> [Requirement] In the entries below, find the line with "(** Every entry" and the line with "(event_type ev, sk)"; give again those lines and every line between them, exactly.

> [Data section]
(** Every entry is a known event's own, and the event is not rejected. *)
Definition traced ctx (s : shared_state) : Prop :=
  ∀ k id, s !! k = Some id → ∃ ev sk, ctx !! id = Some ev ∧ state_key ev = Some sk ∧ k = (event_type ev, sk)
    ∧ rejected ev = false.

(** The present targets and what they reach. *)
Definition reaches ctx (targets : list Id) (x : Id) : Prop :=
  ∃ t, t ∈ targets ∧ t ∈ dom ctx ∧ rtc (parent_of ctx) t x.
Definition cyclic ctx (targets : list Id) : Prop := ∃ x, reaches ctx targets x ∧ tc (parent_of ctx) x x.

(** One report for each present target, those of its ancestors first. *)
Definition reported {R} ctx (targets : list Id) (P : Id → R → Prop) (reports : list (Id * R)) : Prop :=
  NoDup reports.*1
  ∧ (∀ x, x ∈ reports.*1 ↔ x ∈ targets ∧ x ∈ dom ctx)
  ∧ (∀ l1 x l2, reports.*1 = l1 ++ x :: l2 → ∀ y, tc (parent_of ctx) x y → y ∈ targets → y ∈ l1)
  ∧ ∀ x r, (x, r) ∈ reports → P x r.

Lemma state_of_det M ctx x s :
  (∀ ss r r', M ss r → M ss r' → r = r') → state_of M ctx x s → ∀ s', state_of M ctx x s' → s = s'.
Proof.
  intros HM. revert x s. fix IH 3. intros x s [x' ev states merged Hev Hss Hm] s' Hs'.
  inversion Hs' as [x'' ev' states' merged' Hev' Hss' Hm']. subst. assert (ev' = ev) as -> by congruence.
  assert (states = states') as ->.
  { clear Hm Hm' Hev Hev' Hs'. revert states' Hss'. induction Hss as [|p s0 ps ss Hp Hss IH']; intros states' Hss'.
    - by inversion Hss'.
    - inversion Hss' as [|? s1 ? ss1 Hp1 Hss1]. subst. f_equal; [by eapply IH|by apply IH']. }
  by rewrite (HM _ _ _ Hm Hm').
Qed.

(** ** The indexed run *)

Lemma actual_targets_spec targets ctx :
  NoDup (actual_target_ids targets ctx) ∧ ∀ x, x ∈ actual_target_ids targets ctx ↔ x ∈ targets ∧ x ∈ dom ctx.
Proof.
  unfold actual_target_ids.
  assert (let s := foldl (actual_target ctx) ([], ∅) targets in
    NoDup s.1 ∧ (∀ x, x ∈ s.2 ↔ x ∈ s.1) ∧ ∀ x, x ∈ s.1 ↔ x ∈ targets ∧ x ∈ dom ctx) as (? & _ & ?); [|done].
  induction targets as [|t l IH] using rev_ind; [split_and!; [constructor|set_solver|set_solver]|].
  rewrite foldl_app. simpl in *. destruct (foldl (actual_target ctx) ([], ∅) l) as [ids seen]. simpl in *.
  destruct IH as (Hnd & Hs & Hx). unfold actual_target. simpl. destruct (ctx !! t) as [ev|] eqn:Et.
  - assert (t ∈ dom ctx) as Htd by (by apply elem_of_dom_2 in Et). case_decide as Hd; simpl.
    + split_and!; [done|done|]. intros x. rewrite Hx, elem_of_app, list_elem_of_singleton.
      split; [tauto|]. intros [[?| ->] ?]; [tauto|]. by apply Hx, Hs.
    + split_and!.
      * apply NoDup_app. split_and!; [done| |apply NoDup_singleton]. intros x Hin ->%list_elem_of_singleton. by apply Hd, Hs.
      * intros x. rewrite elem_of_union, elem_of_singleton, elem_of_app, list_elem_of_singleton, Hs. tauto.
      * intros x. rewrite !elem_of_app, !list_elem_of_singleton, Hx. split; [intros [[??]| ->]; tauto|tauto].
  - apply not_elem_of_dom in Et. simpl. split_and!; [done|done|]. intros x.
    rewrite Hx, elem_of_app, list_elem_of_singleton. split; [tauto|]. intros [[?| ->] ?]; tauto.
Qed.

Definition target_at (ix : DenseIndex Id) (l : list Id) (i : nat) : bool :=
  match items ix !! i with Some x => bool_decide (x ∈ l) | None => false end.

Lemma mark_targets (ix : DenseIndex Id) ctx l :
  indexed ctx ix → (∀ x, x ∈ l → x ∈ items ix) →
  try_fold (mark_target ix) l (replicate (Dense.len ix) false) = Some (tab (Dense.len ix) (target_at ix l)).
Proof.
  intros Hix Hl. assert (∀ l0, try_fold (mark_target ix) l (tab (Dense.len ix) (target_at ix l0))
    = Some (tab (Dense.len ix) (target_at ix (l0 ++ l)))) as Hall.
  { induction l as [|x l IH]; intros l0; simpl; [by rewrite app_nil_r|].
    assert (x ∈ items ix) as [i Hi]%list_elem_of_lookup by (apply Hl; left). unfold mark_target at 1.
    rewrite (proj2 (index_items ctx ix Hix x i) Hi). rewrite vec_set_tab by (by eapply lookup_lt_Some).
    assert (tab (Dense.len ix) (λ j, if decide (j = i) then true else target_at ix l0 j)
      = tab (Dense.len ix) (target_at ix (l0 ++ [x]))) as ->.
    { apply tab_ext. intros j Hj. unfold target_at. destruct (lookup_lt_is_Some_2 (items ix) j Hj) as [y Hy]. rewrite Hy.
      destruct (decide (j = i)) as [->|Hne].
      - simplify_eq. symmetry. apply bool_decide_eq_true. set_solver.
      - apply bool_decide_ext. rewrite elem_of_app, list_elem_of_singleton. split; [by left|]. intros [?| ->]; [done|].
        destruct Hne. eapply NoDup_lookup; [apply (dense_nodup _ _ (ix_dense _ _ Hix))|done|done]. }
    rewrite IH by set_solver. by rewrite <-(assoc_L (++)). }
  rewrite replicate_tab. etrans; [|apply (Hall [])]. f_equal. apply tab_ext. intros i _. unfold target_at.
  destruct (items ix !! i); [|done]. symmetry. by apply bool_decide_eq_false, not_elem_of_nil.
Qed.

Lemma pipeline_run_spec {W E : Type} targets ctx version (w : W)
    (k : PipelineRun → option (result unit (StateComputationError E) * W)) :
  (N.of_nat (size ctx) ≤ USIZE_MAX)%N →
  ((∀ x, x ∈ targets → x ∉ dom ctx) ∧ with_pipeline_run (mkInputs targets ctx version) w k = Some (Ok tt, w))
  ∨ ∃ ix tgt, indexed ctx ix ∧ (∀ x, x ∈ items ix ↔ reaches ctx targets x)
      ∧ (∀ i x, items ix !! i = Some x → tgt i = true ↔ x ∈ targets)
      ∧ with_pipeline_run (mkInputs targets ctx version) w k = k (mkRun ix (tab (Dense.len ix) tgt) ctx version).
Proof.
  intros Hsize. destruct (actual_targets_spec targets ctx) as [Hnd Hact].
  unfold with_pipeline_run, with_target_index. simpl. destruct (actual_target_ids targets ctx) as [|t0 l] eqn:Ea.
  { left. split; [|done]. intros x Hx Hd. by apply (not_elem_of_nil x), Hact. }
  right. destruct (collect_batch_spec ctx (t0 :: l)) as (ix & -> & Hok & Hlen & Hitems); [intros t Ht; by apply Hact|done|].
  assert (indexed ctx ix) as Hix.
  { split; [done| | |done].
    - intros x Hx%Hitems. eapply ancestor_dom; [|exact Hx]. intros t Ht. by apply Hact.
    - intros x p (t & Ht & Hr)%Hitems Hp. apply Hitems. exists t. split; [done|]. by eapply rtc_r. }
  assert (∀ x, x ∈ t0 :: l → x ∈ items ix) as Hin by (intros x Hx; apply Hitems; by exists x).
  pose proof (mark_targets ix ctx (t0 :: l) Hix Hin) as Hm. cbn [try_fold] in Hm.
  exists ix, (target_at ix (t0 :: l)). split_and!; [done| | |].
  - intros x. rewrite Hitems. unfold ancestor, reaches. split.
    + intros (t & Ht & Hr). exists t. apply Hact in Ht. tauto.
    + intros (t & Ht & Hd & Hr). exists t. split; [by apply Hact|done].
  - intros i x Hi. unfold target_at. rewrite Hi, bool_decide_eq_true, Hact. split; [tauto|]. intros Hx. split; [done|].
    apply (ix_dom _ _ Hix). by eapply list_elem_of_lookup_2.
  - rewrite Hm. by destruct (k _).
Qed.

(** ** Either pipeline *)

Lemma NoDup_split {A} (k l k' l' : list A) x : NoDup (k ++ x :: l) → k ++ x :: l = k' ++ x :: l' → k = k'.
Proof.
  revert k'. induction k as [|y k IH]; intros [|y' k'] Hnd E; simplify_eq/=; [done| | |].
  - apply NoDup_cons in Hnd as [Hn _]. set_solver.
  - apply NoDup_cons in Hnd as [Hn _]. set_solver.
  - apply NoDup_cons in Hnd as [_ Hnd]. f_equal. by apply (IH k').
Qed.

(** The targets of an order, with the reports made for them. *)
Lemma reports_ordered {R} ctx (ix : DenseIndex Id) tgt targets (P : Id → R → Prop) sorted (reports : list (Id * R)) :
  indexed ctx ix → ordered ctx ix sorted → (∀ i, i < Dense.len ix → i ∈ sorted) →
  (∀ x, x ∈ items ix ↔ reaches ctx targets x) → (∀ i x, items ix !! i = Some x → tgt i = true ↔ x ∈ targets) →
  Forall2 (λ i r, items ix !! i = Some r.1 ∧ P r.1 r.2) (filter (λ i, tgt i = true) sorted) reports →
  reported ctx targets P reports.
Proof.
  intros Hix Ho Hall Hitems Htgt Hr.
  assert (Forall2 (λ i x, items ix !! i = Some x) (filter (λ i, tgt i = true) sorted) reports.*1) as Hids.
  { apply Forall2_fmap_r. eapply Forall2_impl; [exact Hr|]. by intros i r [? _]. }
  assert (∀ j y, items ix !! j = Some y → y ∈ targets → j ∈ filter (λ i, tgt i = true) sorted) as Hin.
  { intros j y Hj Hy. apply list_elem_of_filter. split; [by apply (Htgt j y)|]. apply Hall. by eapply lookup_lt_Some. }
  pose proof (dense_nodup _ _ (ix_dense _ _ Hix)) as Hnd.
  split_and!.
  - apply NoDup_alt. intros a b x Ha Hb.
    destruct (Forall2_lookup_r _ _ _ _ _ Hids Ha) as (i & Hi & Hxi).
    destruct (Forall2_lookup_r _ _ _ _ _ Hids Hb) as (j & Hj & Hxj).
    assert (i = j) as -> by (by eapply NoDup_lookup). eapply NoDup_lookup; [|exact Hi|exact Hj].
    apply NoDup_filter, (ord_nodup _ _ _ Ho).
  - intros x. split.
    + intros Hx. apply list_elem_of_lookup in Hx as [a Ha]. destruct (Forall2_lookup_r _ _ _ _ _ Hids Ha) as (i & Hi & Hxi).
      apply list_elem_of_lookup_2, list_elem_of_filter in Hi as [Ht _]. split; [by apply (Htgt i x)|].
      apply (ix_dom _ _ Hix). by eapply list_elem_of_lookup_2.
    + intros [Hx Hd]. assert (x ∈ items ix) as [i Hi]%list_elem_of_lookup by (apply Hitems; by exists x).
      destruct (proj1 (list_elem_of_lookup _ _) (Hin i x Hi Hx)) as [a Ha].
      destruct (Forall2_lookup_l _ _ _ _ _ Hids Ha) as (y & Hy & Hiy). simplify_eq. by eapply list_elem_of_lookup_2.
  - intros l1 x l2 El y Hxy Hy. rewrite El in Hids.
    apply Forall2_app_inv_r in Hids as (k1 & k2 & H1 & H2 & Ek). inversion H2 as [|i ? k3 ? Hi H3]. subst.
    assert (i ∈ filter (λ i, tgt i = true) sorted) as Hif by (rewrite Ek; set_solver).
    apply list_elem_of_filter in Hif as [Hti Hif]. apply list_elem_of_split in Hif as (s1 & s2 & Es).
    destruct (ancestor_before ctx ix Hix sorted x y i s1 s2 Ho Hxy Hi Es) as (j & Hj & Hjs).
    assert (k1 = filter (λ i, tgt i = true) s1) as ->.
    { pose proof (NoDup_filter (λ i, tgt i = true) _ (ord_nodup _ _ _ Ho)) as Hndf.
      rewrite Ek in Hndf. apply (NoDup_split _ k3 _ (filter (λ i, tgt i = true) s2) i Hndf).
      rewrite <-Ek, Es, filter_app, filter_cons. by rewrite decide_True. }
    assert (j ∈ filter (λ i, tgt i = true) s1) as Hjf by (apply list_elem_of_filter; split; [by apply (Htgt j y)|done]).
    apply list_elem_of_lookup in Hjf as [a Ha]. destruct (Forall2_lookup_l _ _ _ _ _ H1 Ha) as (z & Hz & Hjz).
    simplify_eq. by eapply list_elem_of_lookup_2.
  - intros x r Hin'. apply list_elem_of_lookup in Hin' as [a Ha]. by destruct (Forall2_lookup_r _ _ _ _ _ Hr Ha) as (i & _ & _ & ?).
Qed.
---
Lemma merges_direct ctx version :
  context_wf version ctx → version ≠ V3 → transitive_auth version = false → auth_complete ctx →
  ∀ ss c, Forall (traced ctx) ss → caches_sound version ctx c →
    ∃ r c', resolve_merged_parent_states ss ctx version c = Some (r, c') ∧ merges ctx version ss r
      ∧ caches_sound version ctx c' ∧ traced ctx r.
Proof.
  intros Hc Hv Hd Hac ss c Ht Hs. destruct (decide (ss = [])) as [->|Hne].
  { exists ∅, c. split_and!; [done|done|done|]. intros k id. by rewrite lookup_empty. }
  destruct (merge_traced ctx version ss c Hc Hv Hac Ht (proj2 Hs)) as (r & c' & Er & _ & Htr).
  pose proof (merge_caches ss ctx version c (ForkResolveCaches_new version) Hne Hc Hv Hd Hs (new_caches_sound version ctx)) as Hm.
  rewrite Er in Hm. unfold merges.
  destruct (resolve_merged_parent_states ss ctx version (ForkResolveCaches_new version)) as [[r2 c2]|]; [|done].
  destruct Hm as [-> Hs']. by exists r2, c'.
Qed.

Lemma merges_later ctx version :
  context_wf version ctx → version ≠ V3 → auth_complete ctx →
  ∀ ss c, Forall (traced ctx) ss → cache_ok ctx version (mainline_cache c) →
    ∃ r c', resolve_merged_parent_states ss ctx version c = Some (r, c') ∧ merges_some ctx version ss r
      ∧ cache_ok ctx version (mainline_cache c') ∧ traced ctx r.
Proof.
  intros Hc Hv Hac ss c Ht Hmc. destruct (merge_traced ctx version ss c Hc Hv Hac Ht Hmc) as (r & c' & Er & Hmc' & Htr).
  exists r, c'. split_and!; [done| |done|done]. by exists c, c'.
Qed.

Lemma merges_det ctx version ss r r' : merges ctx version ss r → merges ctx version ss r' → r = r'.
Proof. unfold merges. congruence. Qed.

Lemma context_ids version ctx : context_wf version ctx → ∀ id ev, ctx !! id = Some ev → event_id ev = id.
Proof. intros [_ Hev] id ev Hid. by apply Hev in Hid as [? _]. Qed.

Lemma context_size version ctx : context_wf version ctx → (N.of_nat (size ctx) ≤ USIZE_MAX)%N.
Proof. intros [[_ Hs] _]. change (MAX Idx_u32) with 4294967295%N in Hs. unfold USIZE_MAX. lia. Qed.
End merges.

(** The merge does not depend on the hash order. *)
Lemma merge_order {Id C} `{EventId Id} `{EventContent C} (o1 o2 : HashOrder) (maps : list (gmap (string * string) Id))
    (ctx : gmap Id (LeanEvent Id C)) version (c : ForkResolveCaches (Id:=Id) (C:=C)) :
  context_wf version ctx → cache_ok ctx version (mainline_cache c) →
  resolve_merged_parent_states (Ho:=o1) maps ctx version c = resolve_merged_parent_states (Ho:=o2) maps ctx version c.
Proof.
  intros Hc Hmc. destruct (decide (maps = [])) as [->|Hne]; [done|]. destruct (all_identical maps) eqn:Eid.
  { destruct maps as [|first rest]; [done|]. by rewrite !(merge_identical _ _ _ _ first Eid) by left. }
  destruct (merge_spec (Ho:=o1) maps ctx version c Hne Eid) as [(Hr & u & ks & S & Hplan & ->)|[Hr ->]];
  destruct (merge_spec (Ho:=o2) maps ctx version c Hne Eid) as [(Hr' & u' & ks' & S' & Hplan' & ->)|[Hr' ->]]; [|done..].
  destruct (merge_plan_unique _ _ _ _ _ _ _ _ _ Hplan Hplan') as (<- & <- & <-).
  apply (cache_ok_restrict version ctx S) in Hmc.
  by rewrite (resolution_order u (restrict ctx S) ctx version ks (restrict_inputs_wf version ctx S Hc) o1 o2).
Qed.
---
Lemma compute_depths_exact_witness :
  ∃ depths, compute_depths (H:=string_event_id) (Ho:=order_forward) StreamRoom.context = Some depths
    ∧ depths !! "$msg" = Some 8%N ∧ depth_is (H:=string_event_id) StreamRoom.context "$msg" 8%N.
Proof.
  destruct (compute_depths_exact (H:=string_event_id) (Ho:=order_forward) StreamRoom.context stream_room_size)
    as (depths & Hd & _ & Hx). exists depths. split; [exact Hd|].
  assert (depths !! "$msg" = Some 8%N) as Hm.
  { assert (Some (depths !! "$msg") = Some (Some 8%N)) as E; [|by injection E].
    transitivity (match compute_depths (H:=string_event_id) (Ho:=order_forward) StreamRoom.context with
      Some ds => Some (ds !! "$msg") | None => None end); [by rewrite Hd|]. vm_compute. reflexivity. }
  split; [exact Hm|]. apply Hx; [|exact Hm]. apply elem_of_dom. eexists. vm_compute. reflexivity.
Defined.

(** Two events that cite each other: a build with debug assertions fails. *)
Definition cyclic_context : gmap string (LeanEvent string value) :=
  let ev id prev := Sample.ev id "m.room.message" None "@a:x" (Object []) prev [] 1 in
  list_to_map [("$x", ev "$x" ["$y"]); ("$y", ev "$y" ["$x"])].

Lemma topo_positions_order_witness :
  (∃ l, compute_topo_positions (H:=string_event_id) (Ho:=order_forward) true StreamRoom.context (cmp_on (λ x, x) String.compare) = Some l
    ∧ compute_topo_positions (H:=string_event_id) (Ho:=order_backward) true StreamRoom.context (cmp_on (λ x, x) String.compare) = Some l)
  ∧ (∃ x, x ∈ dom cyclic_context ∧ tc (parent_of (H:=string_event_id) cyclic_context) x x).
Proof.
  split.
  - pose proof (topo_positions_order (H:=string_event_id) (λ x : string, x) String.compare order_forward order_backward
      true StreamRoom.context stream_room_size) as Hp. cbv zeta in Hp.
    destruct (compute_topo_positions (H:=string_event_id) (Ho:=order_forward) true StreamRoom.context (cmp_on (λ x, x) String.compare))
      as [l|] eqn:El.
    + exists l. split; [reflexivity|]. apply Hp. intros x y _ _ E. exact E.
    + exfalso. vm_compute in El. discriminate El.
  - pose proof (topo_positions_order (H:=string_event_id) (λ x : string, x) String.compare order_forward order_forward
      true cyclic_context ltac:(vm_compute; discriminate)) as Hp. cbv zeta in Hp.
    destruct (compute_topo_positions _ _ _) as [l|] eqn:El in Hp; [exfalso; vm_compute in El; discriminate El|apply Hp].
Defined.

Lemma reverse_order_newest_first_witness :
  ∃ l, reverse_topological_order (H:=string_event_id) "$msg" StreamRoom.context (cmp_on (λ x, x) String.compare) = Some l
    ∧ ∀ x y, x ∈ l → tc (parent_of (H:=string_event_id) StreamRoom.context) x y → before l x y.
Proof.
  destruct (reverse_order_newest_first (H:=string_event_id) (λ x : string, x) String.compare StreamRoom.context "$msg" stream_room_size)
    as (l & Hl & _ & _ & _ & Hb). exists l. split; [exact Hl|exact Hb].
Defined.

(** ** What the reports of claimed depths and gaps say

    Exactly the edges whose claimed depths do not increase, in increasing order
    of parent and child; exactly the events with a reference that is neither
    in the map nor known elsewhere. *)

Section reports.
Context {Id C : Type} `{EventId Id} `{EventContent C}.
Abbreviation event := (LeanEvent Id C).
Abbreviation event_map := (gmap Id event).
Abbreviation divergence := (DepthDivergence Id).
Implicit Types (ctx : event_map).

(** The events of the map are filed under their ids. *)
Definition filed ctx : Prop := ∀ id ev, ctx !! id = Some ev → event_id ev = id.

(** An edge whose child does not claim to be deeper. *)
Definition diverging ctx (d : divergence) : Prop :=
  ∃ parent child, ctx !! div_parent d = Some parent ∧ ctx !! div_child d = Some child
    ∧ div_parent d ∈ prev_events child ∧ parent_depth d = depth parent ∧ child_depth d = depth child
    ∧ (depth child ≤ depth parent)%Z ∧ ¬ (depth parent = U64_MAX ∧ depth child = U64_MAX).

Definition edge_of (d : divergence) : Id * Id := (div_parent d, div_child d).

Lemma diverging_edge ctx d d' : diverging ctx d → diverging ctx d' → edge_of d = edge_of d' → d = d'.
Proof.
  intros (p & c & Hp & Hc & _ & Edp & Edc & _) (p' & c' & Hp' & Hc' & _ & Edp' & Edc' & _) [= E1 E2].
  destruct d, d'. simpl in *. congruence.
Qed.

> [Response for this exercise]
(** Every entry is a known event's own, and the event is not rejected. *)
Definition traced ctx (s : shared_state) : Prop :=
  ∀ k id, s !! k = Some id → ∃ ev sk, ctx !! id = Some ev ∧ state_key ev = Some sk ∧ k = (event_type ev, sk)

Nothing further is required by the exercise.